Depois de alguma vacilação, o governo deu ontem indicações sobre até que ponto pretende usar o câmbio como âncora dos preços. Falta saber até onde poderá trabalhar com esses novos parâmetros - ou com outros.
A inflação já dava mostras de que estava solta demais. No dia 28, o Banco Central antecipou a rolagem de contratos de compra de dólar no mercado futuro (swap cambial), indicando que não lhe interessava o dólar acima dos R$ 2. Assim, o câmbio passou a ser usado para conter a alta de preços, ao menos no segmento de mercadorias que podem ser importadas e que, com um dólar mais baixo, desembarcariam mais baratas em reais por aqui.
Mas veio essa inflação de 6,15% em 12 meses. Como o Banco Central não tem autorização para derrubar os juros, passou a usar o câmbio como freio.
Na quinta-feira, quando o câmbio oscilava em torno de R$ 1,96, em entrevista à agência Reuters, o ministro da Fazenda, Guido Mantega, avisou que não deixaria que o dólar caísse para abaixo dos R$ 1,85. Muita gente entendeu que aí estava o novo piso agora admitido. Como as cotações estavam perto de R$ 1,96, o mercado desconfiou de que o governo toleraria uma baixa para perto de R$ 1,85. Foi quando o Banco Central interveio com nova de compra de moeda estrangeira no câmbio futuro, o que desfez essa aposta.
O governo está "desconfortável" com esse novo patamar da inflação, que deverá permanecer acima de 6% ao ano, ao menos neste primeiro semestre, com risco de que sobrevenha novo fator inflacionário, como essa inflação dos cigarros, do tomate, do arroz e do feijão em janeiro. Em outras palavras, o momento é de inflação em 12 meses mais perto do teto da meta (6,5%) do que em recuo.
Falta saber que mecanismos o governo está disposto a usar para o contra-ataque à inflação. Aparentemente, nem o Banco Central nem as autoridades da Fazenda têm clareza sobre isso. Uma saída seria levar mais a sério a disciplina das contas públicas. Menos despesas equivaleria a menos contribuição dos governos para a demanda e, assim, menos pressão sobre os preços. Mas as últimas indicações do ministro Mantega vão na direção oposta. Declarou que vai cumprir do jeito dele o superávit primário de 3,1% do PIB em 2013. A proposta inicial implicaria separar cerca de R$ 155 bilhões da arrecadação para pagamento da dívida.
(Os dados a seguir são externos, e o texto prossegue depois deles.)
Lemma calc_y2bh_shape (dll : SindexDLL) (curve_idx : Z) (site_index : spec_float) :
  calc_y2bh dll curve_idx site_index
  = calc_result "Sindex_Y2BH" [AInt curve_idx; AFloat site_index]
      (Sindex_Y2BH dll (c_short curve_idx) site_index float_zero).
Proof. unfold calc_y2bh, c_double. by_shape. Qed.

Lemma calc_convert_site_shape (dll : SindexDLL) (spec_idx : Z)
    (site_index : spec_float) (target_spec_idx : Z) :
  calc_convert_site dll spec_idx site_index target_spec_idx
  = calc_result "Sindex_SIToSI"
      [AInt spec_idx; AFloat site_index; AInt target_spec_idx]
      (Sindex_SIToSI dll (c_short spec_idx) site_index
         (c_short target_spec_idx) float_zero).
Proof. unfold calc_convert_site, c_double. by_shape. Qed.

Lemma calc_site_class_shape (dll : SindexDLL) (species_idx site_class fiz : Z) :
  calc_site_class_to_site_index dll species_idx site_class fiz
  = if (0 <=? site_class) && (site_class <? 256)
       && ((0 <=? fiz) && (fiz <? 256))
    then calc_result "Sindex_SCToSI"
           [AInt species_idx; AInt site_class; AInt fiz]
           (Sindex_SCToSI dll (c_short species_idx) site_class fiz float_zero)
    else (Raise TypeError, []).
Proof.
  unfold calc_site_class_to_site_index, c_char, c_double.
  destruct ((0 <=? site_class) && (site_class <? 256)); [| reflexivity].
  destruct ((0 <=? fiz) && (fiz <? 256)); [| reflexivity].
  cbn [bind ret app andb].
  destruct (Sindex_SCToSI dll (c_short species_idx) site_class fiz float_zero)
    as [status cell].
  unfold calc_result; cbn [fst snd]; cbv zeta. by_status; reflexivity.
Qed.
(** ** The external collaborators

    Each SDK entry point is a transition on an abstract world [W] that
    either raises or returns.  Object handles are abstract.  The last field
    is [str(e)] for the web framework's own [HTTPException]. *)
Record External := {
  W : Type;
  S3Client : Type;
  GClient : Type;
  GBucket : Type;
  GBlob : Type;
  Creds : Type;
  DriveService : Type;
  Media : Type;
  DriveFile : Type;
  boto3_client :
    option string -> option string -> string -> W -> (Exn + S3Client) * W;
  put_object :
    S3Client -> option string -> string -> bytes -> string -> W -> (Exn + unit) * W;
  list_objects_v2 :
    S3Client -> option string -> W -> (Exn + list S3Object) * W;
  gcs_Client : option string -> W -> (Exn + GClient) * W;
  gcs_bucket : GClient -> option string -> W -> (Exn + GBucket) * W;
  gcs_blob : GBucket -> string -> W -> (Exn + GBlob) * W;
  upload_from_string : GBlob -> bytes -> string -> W -> (Exn + unit) * W;
  list_blobs : GBucket -> W -> (Exn + list GcsBlobInfo) * W;
  path_exists : string -> W -> bool;
  from_authorized_user_file :
    string -> list string -> W -> (Exn + Creds) * W;
  creds_valid : Creds -> W -> bool;
  creds_expired : Creds -> W -> bool;
  creds_refresh_token : Creds -> W -> option string;
  creds_refresh : Creds -> W -> (Exn + unit) * W;
  build : string -> string -> Creds -> W -> (Exn + DriveService) * W;
  media_io_base_upload : bytes -> string -> bool -> W -> (Exn + Media) * W;
  files_create :
    DriveService -> string -> option (list string) -> Media -> string ->
    W -> (Exn + DriveCreated) * W;
  files_list :
    DriveService -> option string -> nat -> string ->
    W -> (Exn + option (list DriveFile)) * W;
  str_HTTPException : nat -> string -> string
}.

Section Service.

Variable E : External.

(** [str(e)] *)
Definition str (e : Exn) : string :=
  match e with
  | HTTPException c d => str_HTTPException E c d
  | NoCredentialsError m => m
  | ClientError m => m
  | OtherException m => m
  end.

(** ** Run state and monad *)

Record State := {
  world : W E;
  cursor : nat;
  environ_app_credentials : option string;
  trace : list Call
}.

Definition M (A : Type) := State -> (Exn + A) * State.

Definition ret {A} (a : A) : M A := fun s => (inr a, s).

Definition raise {A} (e : Exn) : M A := fun s => (inl e, s).

Definition bind {A B} (m : M A) (k : A -> M B) : M B :=
  fun s =>
    match m s with
    | (inr a, s') => k a s'
    | (inl e, s') => (inl e, s')
    end.

(** [try: m  except Exception as e: h e] *)
Definition try_except {A} (m : M A) (h : Exn -> M A) : M A :=
  fun s =>
    match m s with
    | (inr a, s') => (inr a, s')
    | (inl e, s') => h e s'
    end.

Notation "x <- m ;; k" := (bind m (fun x => k))
  (at level 61, m at next level, right associativity).
Notation "m ;;; k" := (bind m (fun _ => k))
  (at level 61, right associativity).

(** A call into a vendor SDK: logged, then run on the world. *)
Definition vendor {A} (c : Call) (op : W E -> (Exn + A) * W E) : M A :=
  fun s =>
    let (r, w) := op (world s) in
    (r, {| world := w; cursor := cursor s;
           environ_app_credentials := environ_app_credentials s;
           trace := (trace s ++ [c])%list |}).

(** A vendor call that cannot raise ([os.path.exists]). *)
Definition vendor_query {A} (c : Call) (q : W E -> A) : M A :=
  vendor c (fun w => (inr (q w), w)).

(** Reading an attribute of a vendor object. *)
Definition attr {A} (q : W E -> A) : M A := fun s => (inr (q (world s)), s).

(** [await file.seek(0)] *)
Definition file_seek (pos : nat) : M unit :=
  fun s => (inr tt, {| world := world s; cursor := pos;
                       environ_app_credentials := environ_app_credentials s;
                       trace := trace s |}).

(** [await file.read()]: everything from the cursor to the end. *)
Definition file_read (file : UploadFile) : M bytes :=
  fun s =>
    (inr (skipn (cursor s) (content file)),
     {| world := world s;
        cursor := Nat.max (cursor s) (length (content file));
        environ_app_credentials := environ_app_credentials s;
        trace := trace s |}).

(** [os.environ["GOOGLE_APPLICATION_CREDENTIALS"] = v] *)
Definition set_environ_app_credentials (v : option string) : M unit :=
  fun s => (inr tt, {| world := world s; cursor := cursor s;
                       environ_app_credentials := v;
                       trace := trace s |}).

Definition get_environ_app_credentials : M (option string) :=
  fun s => (inr (environ_app_credentials s), s).

Variable cfg : CloudConfig.

(** ** Clients *)

Definition get_s3_client : M (S3Client E) :=
  try_except
    (vendor (Boto3Client (AWS_ACCESS_KEY_ID cfg) (AWS_SECRET_ACCESS_KEY cfg)
                         (AWS_REGION cfg))
            (boto3_client E (AWS_ACCESS_KEY_ID cfg) (AWS_SECRET_ACCESS_KEY cfg)
                          (AWS_REGION cfg)))
    (fun e => raise (HTTPException 500
                       ("Failed to initialize S3 client: " ++ str e))).

Definition get_gcs_client : M (GClient E) :=
  try_except
    ((if truthy (GOOGLE_APPLICATION_CREDENTIALS cfg)
      then set_environ_app_credentials (GOOGLE_APPLICATION_CREDENTIALS cfg)
      else ret tt) ;;;
     v <- get_environ_app_credentials ;;
     vendor (GcsClient v) (gcs_Client E v))
    (fun e => raise (HTTPException 500
                       ("Failed to initialize GCS client: " ++ str e))).

Definition token_path := "cred/drive/token.json".
Definition creds_file := "cred/drive/credentials.json".
Definition scopes := ["https://www.googleapis.com/auth/drive.file"].

Definition get_drive_service : M (DriveService E) :=
  try_except
    (exists_ <- vendor_query (PathExists token_path) (path_exists E token_path) ;;
     creds <- (if exists_ : bool
               then c <- vendor (FromAuthorizedUserFile token_path scopes)
                                (from_authorized_user_file E token_path scopes) ;;
                    ret (Some c)
               else ret None) ;;
     match creds with
     | None =>
         raise (HTTPException 401
           "Google Drive authentication required. Please run google_auth_flow.py to authenticate.")
     | Some c =>
         valid <- attr (creds_valid E c) ;;
         (if negb valid
          then expired <- attr (creds_expired E c) ;;
               refresh_token <-
                 (if expired : bool then attr (creds_refresh_token E c)
                  else ret None) ;;
               if expired && truthy refresh_token
               then vendor CredsRefresh (creds_refresh E c)
               else raise (HTTPException 401
                 "Google Drive authentication required. Please run google_auth_flow.py to authenticate.")
          else ret tt) ;;;
         vendor (Build "drive" "v3") (build E "drive" "v3" c)
     end)
    (fun e => raise (HTTPException 500
                       ("Failed to initialize Drive service: " ++ str e))).
(** ** Containment, and what the tests of the searches amount to *)

Lemma startswith_iff (p s : string) :
  Str.startswith p s = true <-> exists b, s = p ++ b.
Proof.
  revert s; induction p as [|a p IH]; intros s; cbn.
  - split; [intros _; now exists s | reflexivity].
  - destruct s as [|c s].
    + split; [discriminate | intros [b E]; discriminate E].
    + rewrite andb_true_iff, IH. split.
      * intros [E [b ->]]. apply Ascii.eqb_eq in E. subst c. now exists b.
      * intros [b E]. injection E as -> ->.
        split; [apply Ascii.eqb_refl | now exists b].
Qed.

Lemma contains_iff (sub s : string) :
  Str.contains sub s = true <-> exists a b, s = a ++ sub ++ b.
Proof.
  induction s as [|c s IH].
  - cbn. rewrite orb_false_r, startswith_iff. split.
    + intros [b E]. now exists "", b.
    + intros (a & b & E). destruct a; [now exists b | discriminate E].
  - cbn [Str.contains]. rewrite orb_true_iff, startswith_iff, IH. split.
    + intros [[b E] | (a & b & E)].
      * now exists "", b.
      * exists (String c a), b. cbn. now rewrite E.
    + intros (a & b & E). destruct a as [|x a]; cbn in E.
      * left. now exists b.
      * injection E as -> ->. right. now exists a, b.
Qed.

Lemma append_assoc (a b c : string) : (a ++ b) ++ c = a ++ b ++ c.
Proof. induction a as [|x a IH]; cbn; [reflexivity | now rewrite IH]. Qed.

Lemma contains_trans (a b c : string) :
  Str.contains a b = true -> Str.contains b c = true ->
  Str.contains a c = true.
Proof.
  rewrite !contains_iff. intros (p & q & ->) (r & t & ->).
  exists (r ++ p), (q ++ t). now rewrite !append_assoc.
Qed.

Lemma orb_absorbs (a b c : bool) :
  (a = true -> b = true) -> a || b || c = b || c.
Proof. destruct a, b, c; cbn; intros H; auto; discriminate (H eq_refl). Qed.

Lemma sqlite_website_test_contains (n : string) :
  Sqlite.website_test n = Str.contains "site" n || Str.contains "sito" n.
Proof.
  unfold Sqlite.website_test.
  assert (W : Str.contains "website" n = true -> Str.contains "site" n = true).
  { intros H. apply (contains_trans "site" "website" n); [reflexivity | exact H]. }
  destruct (String.eqb n "website") eqn:E.
  - apply String.eqb_eq in E. subst n. reflexivity.
  - cbn [orb]. now apply orb_absorbs.
Qed.

Lemma duckdb_website_test_contains (n : string) :
  Duckdb.website_test n = Str.contains "site" n || Str.contains "sito" n.
Proof.
  unfold Duckdb.website_test.
  destruct (String.eqb n "website") eqn:E; [|reflexivity].
  apply String.eqb_eq in E. subst n. reflexivity.
Qed.

Lemma email_test_contains (n : string) :
  Postgres.email_test n = Str.contains "mail" n.
Proof.
  unfold Postgres.email_test.
  assert (W : Str.contains "email" n = true -> Str.contains "mail" n = true).
  { intros H. apply (contains_trans "mail" "email" n); [reflexivity | exact H]. }
  destruct (String.eqb n "email") eqn:E.
  - apply String.eqb_eq in E. subst n. reflexivity.
  - cbn [orb]. destruct (Str.contains "email" n); [now rewrite W | reflexivity].
Qed.

(** X10.  In the searches of the relational and DuckDB scripts the
    equality with the keyword and the longer substrings add nothing: the
    website test of the SQLite and of the DuckDB script is containment of
    [site] or of [sito], the e-mail test of the PostgreSQL script is
    containment of [mail]; so the SQLite and DuckDB scripts pick the same
    column from every list of columns. *)
Theorem search_tests_are_containment :
  (forall n,
     Sqlite.website_test n = Str.contains "site" n || Str.contains "sito" n)
  /\ (forall n,
        Duckdb.website_test n = Str.contains "site" n || Str.contains "sito" n)
  /\ (forall n, Postgres.email_test n = Str.contains "mail" n)
  /\ (forall columns,
        Sqlite.find_website_col columns = Duckdb.find_website_col columns).
Proof.
  repeat apply conj.
  - apply sqlite_website_test_contains.
  - apply duckdb_website_test_contains.
  - apply email_test_contains.
  - induction columns as [|c r IH]; cbn; [reflexivity|].
    rewrite sqlite_website_test_contains, duckdb_website_test_contains.
    now rewrite IH.
Qed.
Lemma query_loop_from t outs' m s :
  signature t = Some ([intType], intType :: outs' ++ [boolType]) ->
  load m (objects m) = Some s ->
  len s <= cap s ->
  (Z.of_nat (len s) < 2 ^ 63)%Z ->
  Forall (good_object m) (elems s) ->
  forall fuel k, k <= len s -> len s - k < fuel ->
    query_loop fuel t (Z.of_nat k) m
    = Some (true, omap (row_of m (intType :: outs'))
                    (zip (seq k (len s - k)) (drop k (elems s)))).
Proof.
  intros Hsig Hload Hcap Hbound Hgood.
  pose proof (length_elems s Hcap) as Hlen.
  induction fuel as [|fuel IH]; intros k Hk Hfuel; [lia|].
  assert (Hoff : resume_offset [intType] [ValueOf_int (Z.of_nat k)] k).
  { right. left. split; [reflexivity|]. exists (ValueOf_int (Z.of_nat k)).
    split; reflexivity. }
  assert (Hdl : length (drop k (elems s)) = len s - k)
    by (rewrite length_drop; lia).
  cbn [query_loop].
  destruct (first_satisfied m (intType :: outs') (drop k (elems s)))
    as [Hnone|(skipped & ob & rest & o & cs & vs0 & Hdrop & Hskip & Ho & Hcs & Hvs0)].
  - apply Forall_drop. exact Hgood.
  - rewrite (objectIter_none_from t _ (intType :: outs') _ m s k Hsig Hoff Hload Hk Hnone).
    cbn [mbind option_bind]. rewrite last_snoc. cbn [mbind option_bind].
    cbn [ValueOf_bool vdata]. rewrite <- Hdl.
    rewrite (omap_row_of_unsatisfied m _ _ k Hnone). reflexivity.
  - destruct (outputs_of_Some_idx 0 (k + length skipped) _ _ _ _ Hvs0) as [vs Hvs].
    rewrite (objectIter_found_at t _ (intType :: outs') _ m s k skipped ob rest o cs vs
               Hsig Hoff Hload Hk Hdrop Hskip Ho Hcs Hvs).
    cbn [mbind option_bind]. rewrite last_snoc. cbn [mbind option_bind].
    cbn [ValueOf_bool vdata].
    pose proof Hvs as Hhead. cbn [outputs_of] in Hhead.
    unfold output_of at 1 in Hhead. rewrite type_eqb_refl in Hhead.
    cbn [mbind option_bind] in Hhead.
    destruct (outputs_of (k + length skipped) o cs outs') as [vs'|]; [|discriminate].
    cbn [mbind option_bind] in Hhead. injection Hhead as <-.
    cbn [app lookup list_lookup mbind option_bind ValueOf_int vdata].
    rewrite Hdrop, length_app in Hdl. cbn [length] in Hdl.
    rewrite int_wrap_small by lia.
    replace (Z.of_nat (k + length skipped) + 1)%Z
      with (Z.of_nat (S (k + length skipped))) by lia.
    rewrite IH by lia. cbn [mbind option_bind fst snd]. f_equal. f_equal.
    assert (Hrest : drop (S (k + length skipped)) (elems s) = rest).
    { replace (S (k + length skipped)) with (k + S (length skipped)) by lia.
      rewrite <- drop_drop, Hdrop.
      change (ob :: rest) with ([ob] ++ rest). rewrite app_assoc.
      apply drop_app_length'. rewrite length_app. simpl. lia. }
    rewrite Hrest, Hdrop.
    replace (len s - k) with (length skipped + S (length rest)) by lia.
    replace (len s - S (k + length skipped)) with (length rest) by lia.
    rewrite seq_app, zip_with_app by (rewrite length_seq; reflexivity).
    rewrite omap_app, (omap_row_of_unsatisfied m _ _ k Hskip).
    cbn [app seq zip_with omap list_omap].
    unfold row_of at 2. cbn [fst snd]. rewrite Ho. cbn [mbind option_bind].
    rewrite Hcs, mapM_id_Some. cbn [mbind option_bind].
    rewrite Hvs. cbn [mbind option_bind]. reflexivity.
Qed.

(** X22.  The loop of [TestQueryAll], started at offset [0] and resumed each
    time at the index answered plus one, ends after at most one call
    more than the collection has objects, and its body has then seen,
    in the order of the collection and each exactly once, the rows of
    the objects that have a component of every type asked for. *)
Theorem query_loop_enumerates (t : type) (outs' : list type) (m : mem)
    (s : slice (option ptr)) (fuel : nat) :
  signature t = Some ([intType], intType :: outs' ++ [boolType]) ->
  load m (objects m) = Some s ->
  len s <= cap s ->
  (Z.of_nat (len s) < 2 ^ 63)%Z ->
  Forall (good_object m) (elems s) ->
  len s < fuel ->
  query_loop fuel t 0 m
  = Some (true, omap (row_of m (intType :: outs'))
                  (zip (seq 0 (len s)) (elems s))).
Proof.
  intros Hsig Hload Hcap Hbound Hgood Hfuel.
  pose proof (query_loop_from t outs' m s Hsig Hload Hcap Hbound Hgood fuel 0) as H.
  rewrite Nat.sub_0_r, drop_0 in H. apply H; lia.
Qed.

(* ===================================================================== *)
(** ** The name of a system, and sweeps over an empty world *)
(* ===================================================================== *)

Lemma LastIndex_dot_spec name : forall i found,
  (dotless name /\ LastIndex_dot name i found = found)
  \/ exists pre suf,
       name = pre +:+ "." +:+ suf /\ dotless suf
       /\ LastIndex_dot name i found = Some (i + String.length pre).
Proof.
  induction name as [|c name IH]; intros i found; [left; split; [exact I|reflexivity]|].
  cbn [LastIndex_dot]. destruct (Ascii.eqb c ".") eqn:Ec.
  - apply Ascii.eqb_eq in Ec. subst c.
    destruct (IH (S i) (Some i)) as [[Hd Hr]|(pre & suf & Hn & Hd & Hr)].
    + right. exists EmptyString, name. split; [reflexivity|]. split; [exact Hd|].
      rewrite Hr. simpl. f_equal. lia.
    + right. exists (String.String "." pre), suf. split; [rewrite Hn; reflexivity|].
      split; [exact Hd|]. rewrite Hr. simpl. f_equal. lia.
  - apply Ascii.eqb_neq in Ec.
    destruct (IH (S i) found) as [[Hd Hr]|(pre & suf & Hn & Hd & Hr)].
    + left. split; [split; assumption|exact Hr].
    + right. exists (String.String c pre), suf. split; [rewrite Hn; reflexivity|].
      split; [exact Hd|]. rewrite Hr. simpl. f_equal. lia.
Qed.

Lemma substring_all name : String.substring 0 (String.length name) name = name.
Proof. induction name as [|c name IH]; [reflexivity|]. simpl. f_equal. exact IH. Qed.

Lemma substring_after_dot pre suf :
  String.substring (String.length pre + 1)
    (String.length (pre +:+ "." +:+ suf) - (String.length pre + 1))
    (pre +:+ "." +:+ suf) = suf.
Proof.
  induction pre as [|c pre IH].
  - simpl. rewrite Nat.sub_0_r. apply substring_all.
  - simpl. exact IH.
Qed.

(** X20.  The name a system is reported under: its [Name] when that is set;
    otherwise the name of its function from after the last dot on, which
    is the whole name when it has no dot.  The name so derived has no dot. *)
Theorem display_name_after_last_dot (s : System) :
  (Name s <> EmptyString /\ display_name s = Name s)
  \/ (Name s = EmptyString
      /\ dotless (display_name s)
      /\ (Func_name s = display_name s
          \/ exists pre, Func_name s = pre +:+ "." +:+ display_name s)).
Proof.
  unfold display_name. destruct (String.eqb (Name s) EmptyString) eqn:E.
  - right. apply String.eqb_eq in E. split; [exact E|].
    destruct (LastIndex_dot_spec (Func_name s) 0 None)
      as [[Hd Hr]|(pre & suf & Hn & Hd & Hr)].
    + rewrite Hr. split; [exact Hd|]. left. reflexivity.
    + rewrite Hr. cbn [Nat.add].
      assert (Hsub : String.substring (String.length pre + 1)
                       (String.length (Func_name s) - (String.length pre + 1))
                       (Func_name s) = suf)
        by (rewrite Hn; apply substring_after_dot).
      rewrite Hsub. split; [exact Hd|]. right. exists pre. exact Hn.
  - left. apply String.eqb_neq in E. split; [exact E|reflexivity].
Qed.

(** X19.  A sweep over a collection without objects: it panics when the
    system's [Func] is not a function, and otherwise calls nothing and
    changes nothing. *)
Theorem tick_on_empty_collection (w : World) (s : System) (now : Time)
    (m : mem) (tr : list event) (c : slice (option ptr)) :
  load m (objects m) = Some c ->
  len c = 0 ->
  tick s w now (State m tr)
  = if Kind_eqb (kind (Func_type s)) Reflect.Func then Some (tt, State m tr)
    else None.
Proof.
  intros Hload Hlen. unfold load in Hload.
  destruct (arrays m !! h_arr (objects m)) as [cells|]; [|discriminate].
  injection Hload as <-. cbn [len] in Hlen.
  unfold tick. destruct (signature (Func_type s)) as [[ins outs]|] eqn:Hsig.
  - rewrite (signature_kind _ _ _ Hsig). cbn [Kind_eqb].
    unfold bindM at 1. cbn [try retM]. unfold bindM at 1, getM. cbn [st_mem].
    rewrite Hlen. reflexivity.
  - destruct (Kind_eqb (kind (Func_type s)) Reflect.Func) eqn:Hk; [|reflexivity].
    assert (Hf : kind (Func_type s) = Reflect.Func)
      by (destruct (kind (Func_type s)); try discriminate; reflexivity).
    destruct (kind_Func_signature _ Hf) as (ins & outs & Hs). congruence.
Qed.

(** X7.  [NewWorld] gives a world without callback and without systems over an
    empty collection: no identifier is found in it, removing one changes
    nothing, and the objects and the counter of identifiers are as they
    were. *)
Theorem NewWorld_is_empty (m : mem) :
  exists w m',
    NewWorld m = Some (w, m')
    /\ OnError w = false /\ systems w = []
    /\ collection m' = Some []
    /\ heap m' = heap m /\ gid m' = gid m
    /\ (forall e, GetObject e m' = Some (None, m'))
    /\ (forall e, RemoveObject e m' = Some (tt, m')).
Proof.
  eexists _, _. split; [reflexivity|]. cbn [OnError systems heap gid].
  assert (Hload : forall g h (a : list (list (option ptr))),
            load (Mem g h (a ++ [[]]) (Header (length a) 0)) (Header (length a) 0)
            = Some (Slice [] 0)).
  { intros g h a. unfold load. cbn [arrays h_arr h_len].
    rewrite lookup_app_r, Nat.sub_diag by lia. reflexivity. }
  repeat split.
  - unfold collection. cbn [objects]. rewrite Hload. reflexivity.
  - intros e. unfold GetObject. munfold. rewrite Hload. reflexivity.
  - intros e. unfold RemoveObject. munfold. rewrite Hload. reflexivity.
Qed.

(* ===================================================================== *)
(** ** Removal of objects during a sweep *)
(* ===================================================================== *)

Lemma object_at_same_heap m m0 ob :
  heap m = heap m0 -> object_at m ob = object_at m0 ob.
Proof. intros H. unfold object_at. rewrite H. reflexivity. Qed.

Lemma other_object_same_heap m m0 e l :
  heap m = heap m0 ->
  Forall (other_object m0 e) l -> Forall (other_object m e) l.
Proof.
  intros H Hall. eapply Forall_impl; [|exact Hall]. simpl.
  intros ob (o & Ho & Hne). exists o.
  rewrite (object_at_same_heap _ _ _ H). auto.
Qed.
Mas Mantega disse que vai mudar os critérios desses cálculos, que, na prática, reduzirão o superávit.
A questão de fundo está em saber até quando o governo Dilma pode seguir com tantos resultados ruins e até que ponto esses resultados terão impacto sobre seu projeto mais importante que é o de garantir a reeleição em 2014.
Se o Banco Central não pode voltar a puxar os juros para cima; se tampouco pode derrubar demais o câmbio; e se a Fazenda não pretende cumprir à risca a meta do superávit primário, estamos sem saber como a inflação será controlada. Todas as políticas estão esticadas demais, sujeitas a imprevistos.
Por enquanto, as autoridades se limitam a apostar em que a inflação não salte para além dos 6,5% em 12 meses. Mas isso aí é agir como goleiro já batido, sabedor de que não vai alcançar a bola e que fica na torcida para que ela vá para fora.